Below is a listing. Quote from it, exactly, the lines from the one containing "once: when it" down to the one containing "TokenManager.Found id t).", both ends included, and nothing else.

#### RECORDS FOR PROCESSING
Content starts
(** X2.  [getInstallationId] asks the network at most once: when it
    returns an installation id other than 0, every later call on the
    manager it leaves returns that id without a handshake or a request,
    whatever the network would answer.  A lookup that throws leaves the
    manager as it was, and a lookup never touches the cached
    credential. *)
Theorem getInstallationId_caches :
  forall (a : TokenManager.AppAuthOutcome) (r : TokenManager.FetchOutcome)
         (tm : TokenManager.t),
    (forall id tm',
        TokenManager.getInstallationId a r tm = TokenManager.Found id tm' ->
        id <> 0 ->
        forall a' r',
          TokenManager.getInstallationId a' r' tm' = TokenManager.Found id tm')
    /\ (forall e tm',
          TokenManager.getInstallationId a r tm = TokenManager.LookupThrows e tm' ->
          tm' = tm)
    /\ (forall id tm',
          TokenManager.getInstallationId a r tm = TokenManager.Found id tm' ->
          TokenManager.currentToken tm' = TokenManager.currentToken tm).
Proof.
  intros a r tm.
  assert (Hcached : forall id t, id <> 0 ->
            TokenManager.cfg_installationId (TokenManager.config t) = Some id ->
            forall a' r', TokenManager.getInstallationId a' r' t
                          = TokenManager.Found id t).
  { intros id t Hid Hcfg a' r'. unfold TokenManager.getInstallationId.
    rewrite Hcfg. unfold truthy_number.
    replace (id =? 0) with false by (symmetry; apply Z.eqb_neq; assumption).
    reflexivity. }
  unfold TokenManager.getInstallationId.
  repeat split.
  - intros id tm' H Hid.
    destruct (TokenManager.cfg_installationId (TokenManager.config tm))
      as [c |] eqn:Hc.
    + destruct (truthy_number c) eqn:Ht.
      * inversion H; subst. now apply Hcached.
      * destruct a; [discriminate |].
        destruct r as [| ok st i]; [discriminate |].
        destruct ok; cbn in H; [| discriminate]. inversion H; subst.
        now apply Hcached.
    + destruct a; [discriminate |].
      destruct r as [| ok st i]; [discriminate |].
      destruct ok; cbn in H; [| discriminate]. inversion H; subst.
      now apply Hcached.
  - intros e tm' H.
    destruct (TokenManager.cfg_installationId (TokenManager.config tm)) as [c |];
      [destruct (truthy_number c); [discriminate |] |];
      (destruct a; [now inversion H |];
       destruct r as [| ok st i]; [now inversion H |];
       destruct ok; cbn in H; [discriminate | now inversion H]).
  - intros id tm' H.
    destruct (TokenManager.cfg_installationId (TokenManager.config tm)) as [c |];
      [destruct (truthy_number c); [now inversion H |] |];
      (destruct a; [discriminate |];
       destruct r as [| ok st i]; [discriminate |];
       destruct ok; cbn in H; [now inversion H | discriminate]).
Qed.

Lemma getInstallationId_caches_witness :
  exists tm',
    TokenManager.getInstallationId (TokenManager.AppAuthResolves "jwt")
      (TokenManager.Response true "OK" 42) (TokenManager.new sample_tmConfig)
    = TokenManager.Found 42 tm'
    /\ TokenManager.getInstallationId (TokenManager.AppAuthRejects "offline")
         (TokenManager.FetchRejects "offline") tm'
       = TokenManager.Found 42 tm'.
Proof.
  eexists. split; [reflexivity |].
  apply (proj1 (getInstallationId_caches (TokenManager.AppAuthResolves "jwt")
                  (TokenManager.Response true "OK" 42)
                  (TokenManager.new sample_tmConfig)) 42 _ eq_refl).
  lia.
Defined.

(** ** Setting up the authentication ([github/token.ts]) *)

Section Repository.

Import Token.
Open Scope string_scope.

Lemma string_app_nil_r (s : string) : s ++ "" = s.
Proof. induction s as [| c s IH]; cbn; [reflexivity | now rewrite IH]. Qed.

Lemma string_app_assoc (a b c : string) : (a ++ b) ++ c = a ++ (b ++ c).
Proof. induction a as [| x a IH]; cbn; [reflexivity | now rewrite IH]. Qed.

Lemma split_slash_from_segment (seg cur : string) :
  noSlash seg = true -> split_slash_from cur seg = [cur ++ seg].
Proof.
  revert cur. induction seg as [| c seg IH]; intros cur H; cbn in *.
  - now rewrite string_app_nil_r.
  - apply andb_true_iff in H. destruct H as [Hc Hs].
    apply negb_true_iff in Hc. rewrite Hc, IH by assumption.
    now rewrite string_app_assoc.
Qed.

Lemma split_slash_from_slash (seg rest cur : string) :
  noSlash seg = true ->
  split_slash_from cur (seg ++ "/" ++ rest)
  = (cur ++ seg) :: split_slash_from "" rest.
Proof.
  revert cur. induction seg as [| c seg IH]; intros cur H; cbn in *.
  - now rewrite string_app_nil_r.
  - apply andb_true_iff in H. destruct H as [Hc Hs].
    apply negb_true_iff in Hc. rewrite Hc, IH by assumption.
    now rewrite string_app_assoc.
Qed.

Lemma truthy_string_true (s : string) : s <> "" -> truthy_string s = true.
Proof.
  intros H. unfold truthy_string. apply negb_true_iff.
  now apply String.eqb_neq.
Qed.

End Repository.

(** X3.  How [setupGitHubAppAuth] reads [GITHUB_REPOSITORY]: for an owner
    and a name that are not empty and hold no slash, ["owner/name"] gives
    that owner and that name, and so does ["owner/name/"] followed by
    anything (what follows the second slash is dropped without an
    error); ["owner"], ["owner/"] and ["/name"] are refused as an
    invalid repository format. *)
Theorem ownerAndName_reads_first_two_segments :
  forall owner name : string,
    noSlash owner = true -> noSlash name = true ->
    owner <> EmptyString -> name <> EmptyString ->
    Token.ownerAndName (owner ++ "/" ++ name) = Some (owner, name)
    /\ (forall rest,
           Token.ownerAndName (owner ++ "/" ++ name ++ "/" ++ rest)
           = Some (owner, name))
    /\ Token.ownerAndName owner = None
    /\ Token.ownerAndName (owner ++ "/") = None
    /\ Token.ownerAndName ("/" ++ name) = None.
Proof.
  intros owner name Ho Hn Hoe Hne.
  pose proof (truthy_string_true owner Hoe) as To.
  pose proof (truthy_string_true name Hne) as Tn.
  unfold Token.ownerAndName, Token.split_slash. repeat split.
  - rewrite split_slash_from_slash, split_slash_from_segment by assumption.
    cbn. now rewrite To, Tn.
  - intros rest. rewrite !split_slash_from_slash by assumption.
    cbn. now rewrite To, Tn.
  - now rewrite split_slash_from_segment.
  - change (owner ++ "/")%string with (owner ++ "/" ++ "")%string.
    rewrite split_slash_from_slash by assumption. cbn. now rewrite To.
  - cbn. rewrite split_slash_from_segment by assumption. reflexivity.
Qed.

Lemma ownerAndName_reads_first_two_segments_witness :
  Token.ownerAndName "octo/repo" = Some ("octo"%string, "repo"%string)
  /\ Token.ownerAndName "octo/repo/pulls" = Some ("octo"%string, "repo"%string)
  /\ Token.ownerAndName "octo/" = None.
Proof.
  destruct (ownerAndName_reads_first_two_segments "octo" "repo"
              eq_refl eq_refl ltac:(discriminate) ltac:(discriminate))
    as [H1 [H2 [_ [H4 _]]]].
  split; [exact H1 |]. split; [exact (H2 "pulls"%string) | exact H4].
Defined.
Content ends
Content starts
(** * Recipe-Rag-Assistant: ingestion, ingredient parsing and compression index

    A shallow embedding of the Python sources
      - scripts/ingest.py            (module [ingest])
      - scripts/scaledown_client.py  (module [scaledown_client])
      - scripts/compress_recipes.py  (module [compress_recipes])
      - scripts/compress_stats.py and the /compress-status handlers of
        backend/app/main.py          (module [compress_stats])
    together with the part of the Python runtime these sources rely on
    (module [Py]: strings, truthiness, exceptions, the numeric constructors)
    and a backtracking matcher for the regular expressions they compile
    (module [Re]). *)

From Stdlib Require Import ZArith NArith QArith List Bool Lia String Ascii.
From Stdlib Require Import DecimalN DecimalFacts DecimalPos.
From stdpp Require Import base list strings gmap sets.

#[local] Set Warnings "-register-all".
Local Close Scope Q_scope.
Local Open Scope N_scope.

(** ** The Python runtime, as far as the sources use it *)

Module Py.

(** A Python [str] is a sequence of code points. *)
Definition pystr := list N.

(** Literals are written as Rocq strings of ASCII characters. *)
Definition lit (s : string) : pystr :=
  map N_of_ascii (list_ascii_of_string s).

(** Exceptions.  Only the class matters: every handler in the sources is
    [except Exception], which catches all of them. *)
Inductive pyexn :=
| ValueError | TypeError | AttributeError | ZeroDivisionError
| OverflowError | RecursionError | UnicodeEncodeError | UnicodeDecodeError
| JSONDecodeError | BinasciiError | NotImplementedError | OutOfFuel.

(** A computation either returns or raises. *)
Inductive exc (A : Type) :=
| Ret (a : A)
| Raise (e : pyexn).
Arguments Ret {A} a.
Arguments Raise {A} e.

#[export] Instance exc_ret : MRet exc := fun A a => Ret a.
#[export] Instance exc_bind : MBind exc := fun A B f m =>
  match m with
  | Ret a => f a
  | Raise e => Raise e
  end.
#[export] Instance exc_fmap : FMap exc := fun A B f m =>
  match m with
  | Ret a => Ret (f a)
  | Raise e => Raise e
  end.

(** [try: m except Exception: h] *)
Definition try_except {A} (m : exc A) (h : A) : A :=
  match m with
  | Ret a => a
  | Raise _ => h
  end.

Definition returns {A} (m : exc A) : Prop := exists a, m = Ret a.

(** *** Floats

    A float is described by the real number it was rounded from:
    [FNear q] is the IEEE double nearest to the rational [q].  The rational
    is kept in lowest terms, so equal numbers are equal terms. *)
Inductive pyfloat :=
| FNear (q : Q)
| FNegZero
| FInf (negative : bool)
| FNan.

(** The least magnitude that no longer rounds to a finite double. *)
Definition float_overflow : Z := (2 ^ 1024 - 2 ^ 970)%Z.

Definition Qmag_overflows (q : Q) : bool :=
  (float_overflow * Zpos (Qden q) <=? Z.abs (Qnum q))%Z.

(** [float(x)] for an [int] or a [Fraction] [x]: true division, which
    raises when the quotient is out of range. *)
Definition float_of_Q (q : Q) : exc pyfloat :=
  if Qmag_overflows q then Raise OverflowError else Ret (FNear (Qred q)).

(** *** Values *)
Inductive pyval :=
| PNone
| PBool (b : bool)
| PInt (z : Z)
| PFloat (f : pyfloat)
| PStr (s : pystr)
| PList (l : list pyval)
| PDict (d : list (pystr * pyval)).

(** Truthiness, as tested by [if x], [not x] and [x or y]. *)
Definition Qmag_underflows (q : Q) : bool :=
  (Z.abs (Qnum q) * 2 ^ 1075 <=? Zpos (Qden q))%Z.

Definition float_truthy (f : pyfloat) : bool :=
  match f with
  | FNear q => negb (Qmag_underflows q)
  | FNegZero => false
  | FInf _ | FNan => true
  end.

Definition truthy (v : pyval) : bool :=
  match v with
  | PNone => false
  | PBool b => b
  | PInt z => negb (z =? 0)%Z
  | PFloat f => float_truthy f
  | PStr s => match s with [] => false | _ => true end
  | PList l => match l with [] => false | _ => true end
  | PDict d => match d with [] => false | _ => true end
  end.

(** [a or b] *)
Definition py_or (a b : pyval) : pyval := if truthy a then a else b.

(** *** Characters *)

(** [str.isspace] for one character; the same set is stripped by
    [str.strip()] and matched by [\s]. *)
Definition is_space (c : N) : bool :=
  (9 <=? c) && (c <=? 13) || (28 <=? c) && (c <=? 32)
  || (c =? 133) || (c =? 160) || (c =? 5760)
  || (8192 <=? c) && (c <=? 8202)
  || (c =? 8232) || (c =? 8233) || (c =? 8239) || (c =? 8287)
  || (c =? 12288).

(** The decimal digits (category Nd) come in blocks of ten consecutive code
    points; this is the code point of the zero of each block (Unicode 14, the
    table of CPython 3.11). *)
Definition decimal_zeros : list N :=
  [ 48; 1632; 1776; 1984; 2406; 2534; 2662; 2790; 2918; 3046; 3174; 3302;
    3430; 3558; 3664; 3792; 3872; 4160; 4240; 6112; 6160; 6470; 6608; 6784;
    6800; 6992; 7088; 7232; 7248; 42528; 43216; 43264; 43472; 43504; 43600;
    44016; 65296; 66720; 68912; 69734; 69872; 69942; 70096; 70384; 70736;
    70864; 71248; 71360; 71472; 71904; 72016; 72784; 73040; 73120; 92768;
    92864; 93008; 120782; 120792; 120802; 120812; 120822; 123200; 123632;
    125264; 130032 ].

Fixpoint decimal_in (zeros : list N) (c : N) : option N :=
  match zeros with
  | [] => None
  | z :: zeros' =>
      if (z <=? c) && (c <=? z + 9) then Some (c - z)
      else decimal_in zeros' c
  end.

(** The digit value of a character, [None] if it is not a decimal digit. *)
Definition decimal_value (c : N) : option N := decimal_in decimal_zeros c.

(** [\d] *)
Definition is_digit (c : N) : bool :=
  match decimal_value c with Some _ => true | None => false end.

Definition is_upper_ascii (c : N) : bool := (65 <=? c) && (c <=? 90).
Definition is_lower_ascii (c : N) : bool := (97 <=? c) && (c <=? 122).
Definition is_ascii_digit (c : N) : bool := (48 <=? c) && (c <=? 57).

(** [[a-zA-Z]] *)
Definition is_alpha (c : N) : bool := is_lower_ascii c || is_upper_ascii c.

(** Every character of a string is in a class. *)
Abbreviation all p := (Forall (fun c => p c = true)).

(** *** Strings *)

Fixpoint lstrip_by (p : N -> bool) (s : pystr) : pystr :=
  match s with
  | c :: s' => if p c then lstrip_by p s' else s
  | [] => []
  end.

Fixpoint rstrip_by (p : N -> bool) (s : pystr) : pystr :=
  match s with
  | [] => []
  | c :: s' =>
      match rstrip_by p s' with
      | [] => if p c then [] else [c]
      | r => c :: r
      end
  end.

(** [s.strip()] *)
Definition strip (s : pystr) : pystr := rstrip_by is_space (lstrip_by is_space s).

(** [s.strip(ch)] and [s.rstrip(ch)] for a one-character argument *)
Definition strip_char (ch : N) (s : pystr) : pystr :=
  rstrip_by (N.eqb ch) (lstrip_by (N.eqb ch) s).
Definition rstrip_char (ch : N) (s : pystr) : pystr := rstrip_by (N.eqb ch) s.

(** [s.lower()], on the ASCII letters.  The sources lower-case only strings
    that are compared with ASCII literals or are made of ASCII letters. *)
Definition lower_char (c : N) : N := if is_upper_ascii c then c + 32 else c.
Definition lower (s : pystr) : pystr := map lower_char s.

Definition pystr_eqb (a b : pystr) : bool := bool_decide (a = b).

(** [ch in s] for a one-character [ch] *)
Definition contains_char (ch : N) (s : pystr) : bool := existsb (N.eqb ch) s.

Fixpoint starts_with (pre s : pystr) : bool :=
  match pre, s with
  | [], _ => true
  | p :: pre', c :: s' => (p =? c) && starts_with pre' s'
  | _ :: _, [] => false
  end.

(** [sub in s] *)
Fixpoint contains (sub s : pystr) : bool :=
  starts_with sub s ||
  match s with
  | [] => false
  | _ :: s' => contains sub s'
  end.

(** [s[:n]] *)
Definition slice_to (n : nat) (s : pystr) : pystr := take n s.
Content ends
#### OUTPUT OF THE TASK
(** X2.  [getInstallationId] asks the network at most once: when it
    returns an installation id other than 0, every later call on the
    manager it leaves returns that id without a handshake or a request,
    whatever the network would answer.  A lookup that throws leaves the
    manager as it was, and a lookup never touches the cached
    credential. *)
Theorem getInstallationId_caches :
  forall (a : TokenManager.AppAuthOutcome) (r : TokenManager.FetchOutcome)
         (tm : TokenManager.t),
    (forall id tm',
        TokenManager.getInstallationId a r tm = TokenManager.Found id tm' ->
        id <> 0 ->
        forall a' r',
          TokenManager.getInstallationId a' r' tm' = TokenManager.Found id tm')
    /\ (forall e tm',
          TokenManager.getInstallationId a r tm = TokenManager.LookupThrows e tm' ->
          tm' = tm)
    /\ (forall id tm',
          TokenManager.getInstallationId a r tm = TokenManager.Found id tm' ->
          TokenManager.currentToken tm' = TokenManager.currentToken tm).
Proof.
  intros a r tm.
  assert (Hcached : forall id t, id <> 0 ->
            TokenManager.cfg_installationId (TokenManager.config t) = Some id ->
            forall a' r', TokenManager.getInstallationId a' r' t
                          = TokenManager.Found id t).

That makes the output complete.